GOAL OF THE EXERCISE
Copy each line of the records below that has "memories" in it.

GIVEN INFORMATION
(** The type of a member (any when absent), its description, the admitted values and, of
    an array, the type of the items. *)
Record property_schema := Property {
  p_type : option string;
  p_description : string;
  p_enum : option (list string);
  p_items : option string }.

Record ToolDefinition := Tool {
  t_name : string;
  t_about : string;
  t_properties : list (string * property_schema);
  t_required : list string }.

(** ** Conformance *)

Definition has_type (type : string) (v : json) : bool :=
  match v with
  | Str _ => bool_decide (type = "string")
  | Num f => bool_decide (type = "number") && negb (not_a_number f)
  | Arr _ => bool_decide (type = "array")
  | Obj _ => bool_decide (type = "object")
  | Bool _ => bool_decide (type = "boolean")
  | Null => bool_decide (type = "null")
  end.

Definition admits (p : property_schema) (v : json) : bool :=
  match p_type p with Some t => has_type t v | None => true end &&
  match p_enum p with
  | Some l => match v with Str s => bool_decide (s ∈ l) | _ => false end
  | None => true
  end &&
  match p_items p, v with
  | Some t, Arr l => forallb (has_type t) l
  | _, _ => true
  end.

(** The arguments are an object with the required members, and the members that the
    schema speaks of are as it says. *)
Definition conforms (def : ToolDefinition) (args : json) : bool :=
  match args with
  | Obj _ =>
      forallb (λ k, match prop args k with Some _ => true | None => false end) (t_required def) &&
      forallb (λ p, match prop args p.1 with Some v => admits p.2 v | None => true end) (t_properties def)
  | _ => false
  end.

(** ** As JSON *)

Definition property_json (p : property_schema) : json :=
  Obj (opt_member "type" Str (p_type p) ++ [("description", Str (p_description p))] ++
       opt_member "enum" texts (p_enum p) ++ opt_member "items" (λ t, Obj [("type", Str t)]) (p_items p))%list.

Definition tool_json (d : ToolDefinition) : json :=
  Obj [("name", Str (t_name d)); ("description", Str (t_about d));
       ("inputSchema", Obj ([("type", Str "object");
                             ("properties", Obj (map (λ p, (p.1, property_json p.2)) (t_properties d)))] ++
                            match t_required d with [] => [] | l => [("required", texts l)] end)%list)].

(** ** The tools *)

Definition tool_search_semantic : ToolDefinition :=
  Tool "search_semantic"
    ("Search Tier 2 Semantic Memory (facts, preferences, patterns, contacts, instructions, " ++
      "summaries, procedures) by semantic similarity with composite scoring.")
    [("query", Property (Some "string") "Search query text" None None);
     ("type", Property (Some "string") "Filter by memory type" (Some 
       ["preference"; "fact"; "pattern"; "contact"; "instruction"; "summary"; "procedure"]) None);
     ("limit", Property (Some "number") "Max results (default 10, max 50)" None None)]
    ["query"].

Definition tool_search_external : ToolDefinition :=
  Tool "search_external"
    "Search External Memory (documents, user-provided references) by cosine similarity."
    [("query", Property (Some "string") "Search query text" None None);
     ("source", Property (Some "string") "Filter by source type" (Some ["document"; "user_provided"]) None);
     ("limit", Property (Some "number") "Max results (default 5, max 50)" None None)]
    ["query"].

Definition tool_recall_conversation : ToolDefinition :=
  Tool "recall_conversation"
    "Retrieve chronological message history from Working Memory (Tier 1)."
    [("chat_id", Property (Some "string") "Chat ID" None None);
     ("session_id", Property (Some "string") "Session ID" None None);
     ("limit", Property (Some "number") "Max messages (default 20, max 100)" None None)]
    [].

Definition tool_store_semantic : ToolDefinition :=
  Tool "store_semantic"
    ("Store a new Tier 2 Semantic Memory entry. Use to capture facts, preferences, or patterns " ++
      "mid-task.")
    [("content", Property (Some "string") "Memory content (max 2000 chars)" None None);
     ("type", Property (Some "string") "Memory type" (Some 
       ["preference"; "fact"; "pattern"; "contact"; "instruction"; "summary"; "procedure"]) None);
     ("importance", Property (Some "number") "Importance 0.0-1.0" None None)]
    ["content"; "type"].

Definition tool_get_memory_stats : ToolDefinition :=
  Tool "get_memory_stats"
    "Get aggregate counts across all memory tiers."
    []
    [].

Definition tool_expand_memory : ToolDefinition :=
  Tool "expand_memory"
    ("Drill into a summary entry. Depth-0 returns source messages, depth-1+ returns child " ++
      "summaries. LCM-inspired DAG traversal.")
    [("memory_id", Property (Some "string") "Summary entry ID to expand" None None)]
    ["memory_id"].

Definition tool_search_meta : ToolDefinition :=
  Tool "search_meta"
    ("Search Tier 3 Meta Memory (insights, heuristics, self-assessments) with confidence-weighted " ++
      "scoring. Supports depth filtering for recursive metacognitive DAG.")
    [("query", Property (Some "string") "Search query text" None None);
     ("type", Property (Some "string") "Filter by reflection type" (Some ["insight"; "heuristic"; "self_assessment"]) None);
     ("limit", Property (Some "number") "Max results (default 5, max 20)" None None);
     ("min_depth", Property (Some "number") "Minimum DAG depth (0=direct observation, 1=evaluation, 2+=synthesis)" None None);
     ("max_depth", Property (Some "number") "Maximum DAG depth" None None)]
    ["query"].

Definition tool_expand_meta : ToolDefinition :=
  Tool "expand_meta"
    ("Expand a Tier 3 meta memory entry. For depth>0 entries, returns the child meta entries that " ++
      "were condensed into it. For depth=0 entries, returns the source Tier 2 semantic memories.")
    [("meta_id", Property (Some "string") "Meta memory entry ID to expand" None None)]
    ["meta_id"].

Definition tool_trace_to_source : ToolDefinition :=
  Tool "trace_to_source"
    ("Trace a Tier 3 meta memory entry all the way down to its source Tier 2 semantic memories, " ++
      "recursively traversing the metacognitive DAG.")
    [("meta_id", Property (Some "string") "Meta memory entry ID to trace" None None)]
    ["meta_id"].

Definition tool_get_identity : ToolDefinition :=
  Tool "get_identity"
    ("Retrieve full identity snapshot: agent identity, agent personality, user identity, user " ++
      "personality.")
    []
    [].

Definition tool_observe_personality : ToolDefinition :=
  Tool "observe_personality"
    ("Record an observation about an agent personality dimension. Confidence grows with " ++
      "confirming evidence.")
    [("dimension", Property (Some "string") "Personality dimension" (Some 
       ["communication_style"; "humor"; "emotional_register"; "values"; "rapport"; "boundaries"]) None);
     ("observation", Property (Some "string") "Observation content" None None)]
    ["dimension"; "observation"].

Definition tool_observe_user : ToolDefinition :=
  Tool "observe_user"
    ("Record an observation about a user personality dimension. Inferred from interaction " ++
      "patterns.")
    [("dimension", Property (Some "string") "User personality dimension" (Some 
       ["communication_style"; "work_patterns"; "decision_making"; "priorities"; "preferences"; "boundaries"]) None);
     ("observation", Property (Some "string") "Observation content" None None);
     ("source", Property (Some "string") "Source of observation" (Some ["inferred"; "declared"; "onboarding"]) None)]
    ["dimension"; "observation"].

Definition tool_propose_identity_update : ToolDefinition :=
  Tool "propose_identity_update"
    "Propose a change to agent identity. Requires user confirmation via messaging channel."
    [("field", Property (Some "string") "Identity field to update" (Some ["role"; "expertise"; "tone"; "instructions"]) None);
     ("new_value", Property (Some "string") "Proposed new value" None None);
     ("reason", Property (Some "string") "Reason for the change" None None)]
    ["field"; "new_value"; "reason"].

Definition tool_update_user_identity : ToolDefinition :=
  Tool "update_user_identity"
    "Update user identity fields discovered in conversation (name, role, timezone, etc.)."
    [("field", Property (Some "string") "Identity field to update" (Some 
       ["name"; "role"; "organization"; "timezone"; "language"; "notes"]) None);
     ("value", Property (Some "string") "New value" None None)]
    ["field"; "value"].

Definition tool_list_profiles : ToolDefinition :=
  Tool "list_profiles"
    ("List all agent profiles with stats (chat count, memory count). Allows the agent to be aware " ++
      "of the user's profile setup.")
    []
    [].

Definition tool_get_current_profile : ToolDefinition :=
  Tool "get_current_profile"
    ("Get the current chat's agent profile (name, description, is_default). Allows the agent to " ++
      "identify itself.")
    []
    [].

Definition tool_switch_chat_profile : ToolDefinition :=
  Tool "switch_chat_profile"
    ("Reassign the current chat to a different agent profile. Enables chat-based profile " ++
      "management (" ++
      dq ++
      "switch me to my work profile" ++
      dq ++
      ").")
    [("profile_name", Property (Some "string") "Name of the target profile" None None)]
    ["profile_name"].

Definition tool_install_skill : ToolDefinition :=
  Tool "install_skill"
    ("Install a skill from the FlowHelm registry. The skill will be available on the next agent " ++
      "invocation.")
    [("name", Property (Some "string") ("Skill name from the registry (e.g., " ++ dq ++ "gmail" ++ dq ++ ", " ++ dq ++ "data-analysis" ++ dq ++ ")") None None)]
    ["name"].

Definition tool_uninstall_skill : ToolDefinition :=
  Tool "uninstall_skill"
    "Remove an installed skill. Fails if other installed skills depend on it."
    [("name", Property (Some "string") "Name of the skill to uninstall" None None)]
    ["name"].

Definition tool_list_skills : ToolDefinition :=
  Tool "list_skills"
    "List installed skills, built-in skills, and available skills from the registry."
    []
    [].

Definition tool_search_skills : ToolDefinition :=
  Tool "search_skills"
    "Search the skills registry by keyword. Returns matching skills with install status."
    [("query", Property (Some "string") "Search keyword (matched against name and description)" None None)]
    ["query"].

Definition tool_update_config : ToolDefinition :=
  Tool "update_config"
    ("Update a FlowHelm configuration field. Only allowlisted fields can be modified via chat. " ++
      "Security-sensitive fields are blocked.")
    [("field", Property (Some "string") ("Dot-notation config path (e.g., " ++ dq ++ "channels.gmail.enabled" ++ dq ++ ")") None None);
     ("value", Property None "New value for the field" None None)]
    ["field"; "value"].

Definition tool_get_auth_url : ToolDefinition :=
  Tool "get_auth_url"
    ("Generate an OAuth authorization URL for a service. Returns a URL for the user to open in " ++
      "their browser.")
    [("service", Property (Some "string") ("Service name (e.g., " ++ dq ++ "google" ++ dq ++ ", " ++ dq ++ "slack" ++ dq ++ ")") None None);
     ("scopes", Property (Some "array") "OAuth scopes to request" None (Some "string"))]
    ["service"].

Definition tool_get_system_status : ToolDefinition :=
  Tool "get_system_status"
    "Get FlowHelm system health: memory stats, profiles, installed skills, MCP server status."
    []
    [].

Definition tool_google_workspace : ToolDefinition :=
  Tool "google_workspace"
    ("Execute any Google Workspace operation via the gws CLI. This single tool handles Gmail, " ++
      "Google Contacts, Google Calendar, Google Drive, and all other Google Workspace services." ++
      newline ++
      newline ++
      "Common commands:" ++
      newline ++
      "  Email:" ++
      newline ++
      "    gws gmail +send --to bob@example.com --subject " ++
      dq ++
      "Hello" ++
      dq ++
      " --body " ++
      dq ++
      "Hi Bob" ++
      dq ++
      newline ++
      "    gws gmail +send --to a@example.com --cc b@example.com --subject " ++
      dq ++
      "Re: Topic" ++
      dq ++
      " --body " ++
      dq ++
      "Reply text" ++
      dq ++
      newline ++
      "    gws gmail users messages list --params '{" ++
      dq ++
      "q" ++
      dq ++
      ":" ++
      dq ++
      "from:alice@example.com" ++
      dq ++
      "}'" ++
      newline ++
      "    gws gmail users messages list --params '{" ++
      dq ++
      "q" ++
      dq ++
      ":" ++
      dq ++
      "subject:invoice after:2026/03/01" ++
      dq ++
      "}'" ++
      newline ++
      "    gws gmail +read --id MESSAGE_ID" ++
      newline ++
      "  Contacts:" ++
      newline ++
      "    gws people otherContacts search --params '{" ++
      dq ++
      "query" ++
      dq ++
      ":" ++
      dq ++
      "John" ++
      dq ++
      "}'" ++
      newline ++
      "    gws people people createContact --json '{" ++
      dq ++
      "names" ++
      dq ++
      ":[{" ++
      dq ++
      "displayName" ++
      dq ++
      ":" ++
      dq ++
      "Alice" ++
      dq ++
      "}]," ++
      dq ++
      "emailAddresses" ++
      dq ++
      ":[{" ++
      dq ++
      "value" ++
      dq ++
      ":" ++
      dq ++
      "alice@example.com" ++
      dq ++
      "}]}'" ++
      newline ++
      "    gws people people updateContact --params '{" ++
      dq ++
      "resourceName" ++
      dq ++
      ":" ++
      dq ++
      "people/CONTACT_ID" ++
      dq ++
      "}' --json '{" ++
      dq ++
      "names" ++
      dq ++
      ":[{" ++
      dq ++
      "displayName" ++
      dq ++
      ":" ++
      dq ++
      "Alice Smith" ++
      dq ++
      "}]}'" ++
      newline ++
      "    gws people people deleteContact --params '{" ++
      dq ++
      "resourceName" ++
      dq ++
      ":" ++
      dq ++
      "people/CONTACT_ID" ++
      dq ++
      "}'" ++
      newline ++
      "  Calendar:" ++
      newline ++
      "    gws calendar events list --params '{" ++
      dq ++
      "calendarId" ++
      dq ++
      ":" ++
      dq ++
      "primary" ++
      dq ++
      "}'" ++
      newline ++
      "  Drive:" ++
      newline ++
      "    gws drive files list --params '{" ++
      dq ++
      "pageSize" ++
      dq ++
      ":10}'" ++
      newline ++
      newline ++
      "The gws CLI has full access to Google Workspace APIs. All responses are JSON. OAuth " ++
      "credentials are managed automatically by the channel container.")
    [("command", Property (Some "string") ("gws CLI command (e.g., 'gmail +send --to bob@example.com --subject " ++
      dq ++
      "Hello" ++
      dq ++
      " --body " ++
      dq ++
      "Hi" ++
      dq ++
      "')") None None);
     ("timeout", Property (Some "number") "Command timeout in ms (default: 30000, max: 60000)" None None)]
    ["command"].

Definition TOOL_DEFINITIONS : list ToolDefinition :=
  [tool_search_semantic; tool_search_external; tool_recall_conversation; tool_store_semantic;
   tool_get_memory_stats; tool_expand_memory; tool_search_meta; tool_expand_meta;
   tool_trace_to_source; tool_get_identity; tool_observe_personality; tool_observe_user;
   tool_propose_identity_update; tool_update_user_identity; tool_list_profiles; tool_get_current_profile;
   tool_switch_chat_profile; tool_install_skill; tool_uninstall_skill; tool_list_skills;
   tool_search_skills; tool_update_config; tool_get_auth_url; tool_get_system_status;
   tool_google_workspace].

(** ** Members of conforming arguments *)

Lemma forallb_elem {A} (f : A → bool) l x : forallb f l = true → x ∈ l → f x = true.
Proof. intros H Hx. rewrite forallb_forall in H. by apply H, list_elem_of_In. Qed.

EXERCISE SOLUTION
      "were condensed into it. For depth=0 entries, returns the source Tier 2 semantic memories.")
    ("Trace a Tier 3 meta memory entry all the way down to its source Tier 2 semantic memories, " ++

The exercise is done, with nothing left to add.